Moins 20, 30 ou peut-etre 40 minutes ce film serait une oeuvre singulière.
Ici, ses bis répétita, ses plans de vieux buveurs, de galoches dansantes dans la bouillasse, lassent de désespérance.
C'est, bien entendu, le fond du sujet! la lente agonie d'un village Irlandais.
La première heure entrecroise les événements liés à l'arrivé de John Ford et John Wayne dans le village pour le tournage de "l'homme tranquille". Ici il y eut ça; là? ceci! ici? cela! c'est charmant et enjoué; du "tu t'souviens comme c'était bien?".
Une magnifique "Banshee" de retour de Pittsburgh, splendide déesse rentrant au pays, ne trouve qu'un John Wayne en carton à rentrer le soir après ses journées d'ennui.
C'est exotique! pour qui n'est pas Irlandais.
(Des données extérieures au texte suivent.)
(** ** Revenue over a directory that holds imputed trips *)

Lemma write_file_fresh {A : Type} (name : string) (rows : list A) (d : dir A) :
  ~ In name (map fst d) -> write_file name rows d = (name, rows) :: d.
Proof.
  intro H. unfold write_file. f_equal.
  induction d as [|f d IH]; simpl; [reflexivity|].
  destruct (String.eqb (fst f) name) eqn:E.
  - exfalso. apply H. left. apply String.eqb_eq. exact E.
  - simpl. f_equal. apply IH. intro Hin. apply H. right. exact Hin.
Qed.

(** X10: [analyze_revenue] counts the imputed trips with the observed ones.
    After a run that imputes December, [total_rides] is the number of
    records the classifier wrote to the clean files plus the number of
    sampled source rows; the audit directory is that of the batches. *)
Theorem revenue_counts_imputed_trips
  (input_dir : string) (raw : raw_dir) (d23 d24 : nat -> Q)
  (out0 : Phase1.out_dir) (rows : list trip) :
  Phase1.process_files (Phase1.files_2025 raw) Phase1.empty_out = (out0, None) ->
  (forall f, In f (Phase1.files_2025 raw) ->
             contains "2025-12" (Phase1.path input_dir (fst f)) = false) ->
  Phase1.impute_sql input_dir raw d23 d24 = Ok rows ->
  exists out,
    Phase1.run input_dir raw d23 d24 = (out, None)
    /\ Revenue.total_rides (Revenue.analyze_revenue (Phase1.clean_data out))
       = Revenue.total_rides (Revenue.analyze_revenue (Phase1.clean_data out0))
         + Z.of_nat (List.length rows)
    /\ Phase1.audit_log out = Phase1.audit_log out0.
Proof.
  intros Hfiles Hno Hsql. unfold Phase1.run. rewrite Hfiles.
  apply existsb_false_iff in Hno. rewrite Hno.
  unfold Phase1.impute_december. rewrite Hsql.
  eexists. split; [reflexivity|]. split; [|reflexivity].
  cbn [Phase1.clean_data].
  rewrite write_file_fresh.
  - unfold Revenue.analyze_revenue, sql_count, read_all.
    cbn [Revenue.total_rides map snd List.concat].
    rewrite length_app. lia.
  - intro Hin.
    destruct (process_files_names _ _ _ Hfiles) as [Hc _].
    apply Hc in Hin. simpl in Hin. destruct Hin as [Hin|[]].
    apply in_map_iff in Hin. destruct Hin as [f [E Hf]].
    apply files_2025_In in Hf. destruct Hf as [_ G].
    exact (glob_2025_not_imputed _ G E).
Qed.

Lemma revenue_counts_imputed_trips_witness :
  exists out,
    Phase1.run "raw_data" raw_without_december_2025 (fun _ => 0%Q) (fun _ => 0%Q)
    = (out, None)
    /\ Revenue.total_rides (Revenue.analyze_revenue (Phase1.clean_data out))
       = 1 + 4.
Proof.
  destruct (revenue_counts_imputed_trips "raw_data" raw_without_december_2025
              (fun _ => 0%Q) (fun _ => 0%Q)
              (fst (Phase1.process_files
                      (Phase1.files_2025 raw_without_december_2025)
                      Phase1.empty_out))
              (map (Phase1.shifted 2)
                 (Phase1.using_sample 30 (fun _ => 0%Q) 0
                    [Phase1.mkUnion "raw_data/green_tripdata_2023-12.parquet"
                       None None
                       (at_time 2023 12 24 18 0 0) (at_time 2023 12 24 18 30 0)
                       (december_row 2023);
                     Phase1.mkUnion "raw_data/yellow_tripdata_2023-12.parquet"
                       (at_time 2023 12 24 18 0 0) (at_time 2023 12 24 18 30 0)
                       None None (december_row 2023)])
               ++ map (Phase1.shifted 1)
                    (Phase1.using_sample 70 (fun _ => 0%Q) 0
                       [Phase1.mkUnion "raw_data/green_tripdata_2024-12.parquet"
                          None None
                          (at_time 2024 12 24 18 0 0) (at_time 2024 12 24 18 30 0)
                          (december_row 2024);
                        Phase1.mkUnion "raw_data/yellow_tripdata_2024-12.parquet"
                          (at_time 2024 12 24 18 0 0) (at_time 2024 12 24 18 30 0)
                          None None (december_row 2024)])))
    as [out [Hrun [Hrides _]]].
  - vm_compute. reflexivity.
  - intros f Hf. vm_compute in Hf. destruct Hf as [<-|[]]. reflexivity.
  - vm_compute. reflexivity.
  - exists out. split; [exact Hrun|]. rewrite Hrides. reflexivity.
Defined.

(** ** The fraud report and the suspicious origins *)

Lemma Zsum_bump {K : Type} (eqb : K -> K -> bool) (k : K) (g : list (K * Z)) :
  Zsum (map snd (bump eqb k g)) = Zsum (map snd g) + 1.
Proof.
  induction g as [|[k' n] g IH]; simpl; [reflexivity|].
  destruct (eqb k k'); unfold Zsum in *; simpl in *; lia.
Qed.

Lemma Zsum_group_count {K : Type} (eqb : K -> K -> bool) (keys : list K) :
  Zsum (map snd (group_count eqb keys)) = Z.of_nat (List.length keys).
Proof.
  unfold group_count. induction keys as [|k keys IH]; [reflexivity|].
  cbn [fold_right]. rewrite Zsum_bump, IH. simpl List.length. lia.
Qed.

Lemma Zsum_Permutation (l l' : list Z) : Permutation l l' -> Zsum l = Zsum l'.
Proof.
  unfold Zsum. induction 1; simpl; lia.
Qed.

Lemma Zsum_app (l l' : list Z) : Zsum (l ++ l') = Zsum l + Zsum l'.
Proof. unfold Zsum. induction l; simpl; lia. Qed.

Lemma Zsum_nonneg (l : list Z) : Forall (fun n => 0 <= n) l -> 0 <= Zsum l.
Proof. unfold Zsum. induction 1; simpl; lia. Qed.

Lemma by_count_desc_total {K : Type} (a b : K * Z) :
  Phase2Analysis.by_count_desc a b = true
  \/ Phase2Analysis.by_count_desc b a = true.
Proof. unfold Phase2Analysis.by_count_desc. rewrite !Z.leb_le. lia. Qed.

Lemma by_count_desc_trans {K : Type} (a b c : K * Z) :
  Phase2Analysis.by_count_desc a b = true ->
  Phase2Analysis.by_count_desc b c = true ->
  Phase2Analysis.by_count_desc a c = true.
Proof. unfold Phase2Analysis.by_count_desc. rewrite !Z.leb_le. lia. Qed.

Lemma StronglySorted_weaken {A : Type} (R R' : A -> A -> Prop) (l : list A) :
  (forall a b, R a b -> R' a b) -> StronglySorted R l -> StronglySorted R' l.
Proof.
  intros H S. induction S as [|a l S IH F]; constructor; [exact IH|].
  rewrite Forall_forall in *. intros x Hx. apply H. exact (F x Hx).
Qed.

(** A grouped and ordered count table: distinct keys, exact positive
    counts, largest first. *)
Lemma ordered_counts {K : Type} (eqb : K -> K -> bool)
  (eqb_eq : forall a b, eqb a b = true <-> a = b) (keys : list K) :
  let table := sort_by Phase2Analysis.by_count_desc (group_count eqb keys) in
  NoDup (map fst table)
  /\ StronglySorted (fun a b => snd b <= snd a) table
  /\ (forall k n, In (k, n) table
                  <-> In k keys /\ n = occurrences eqb k keys)
  /\ Forall (fun p => 0 < snd p) table
  /\ Zsum (map snd table) = Z.of_nat (List.length keys).
Proof.
  intro table.
  assert (Permutation table (group_count eqb keys)) as P
    by apply sort_by_Permutation.
  split; [|split; [|split; [|split]]].
  - apply (Permutation_NoDup (Permutation_sym (Permutation_map fst P))).
    apply (group_count_NoDup eqb eqb_eq).
  - apply (StronglySorted_weaken
             (fun u v => Phase2Analysis.by_count_desc u v = true)).
    + intros a b H. apply Z.leb_le. exact H.
    + apply sort_by_StronglySorted;
        [apply by_count_desc_total|apply by_count_desc_trans].
  - intros k n. unfold table. rewrite sort_by_In.
    apply (group_count_spec eqb eqb_eq).
  - apply (Permutation_Forall (Permutation_sym P)).
    apply group_count_positive.
  - rewrite (Zsum_Permutation _ _ (Permutation_map snd P)).
    apply Zsum_group_count.
Qed.

(** The records the WHERE clause of the two fraud queries keeps. *)
Lemma suspicious_rows (rows : list trip) :
  where_ Phase2Analysis.suspicious rows
  = Ok (filter (fun t => Phase2Analysis.teleporter t
                         || Phase2Analysis.stationary t) rows).
Proof.
  rewrite (where_total _ _ _ suspicious_total). f_equal.
  apply filter_ext. intro t. apply violation_val_cases.
Qed.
La deuxième heure est la mémorisation d'un désespoir acquis, une procession faussement enjouée, une lourde joie vaine, un mensonge de survie pour ceux qui attendent le dernier souffle.
Puis, l'inexorable est là, le film s'en va, abandonnant une enfant de 6/7 ans qui dansent seule son innocence sur la route par ou s'enfuie une caméra triste.
Nul doute! c'est du très grand documentaire cinématographique.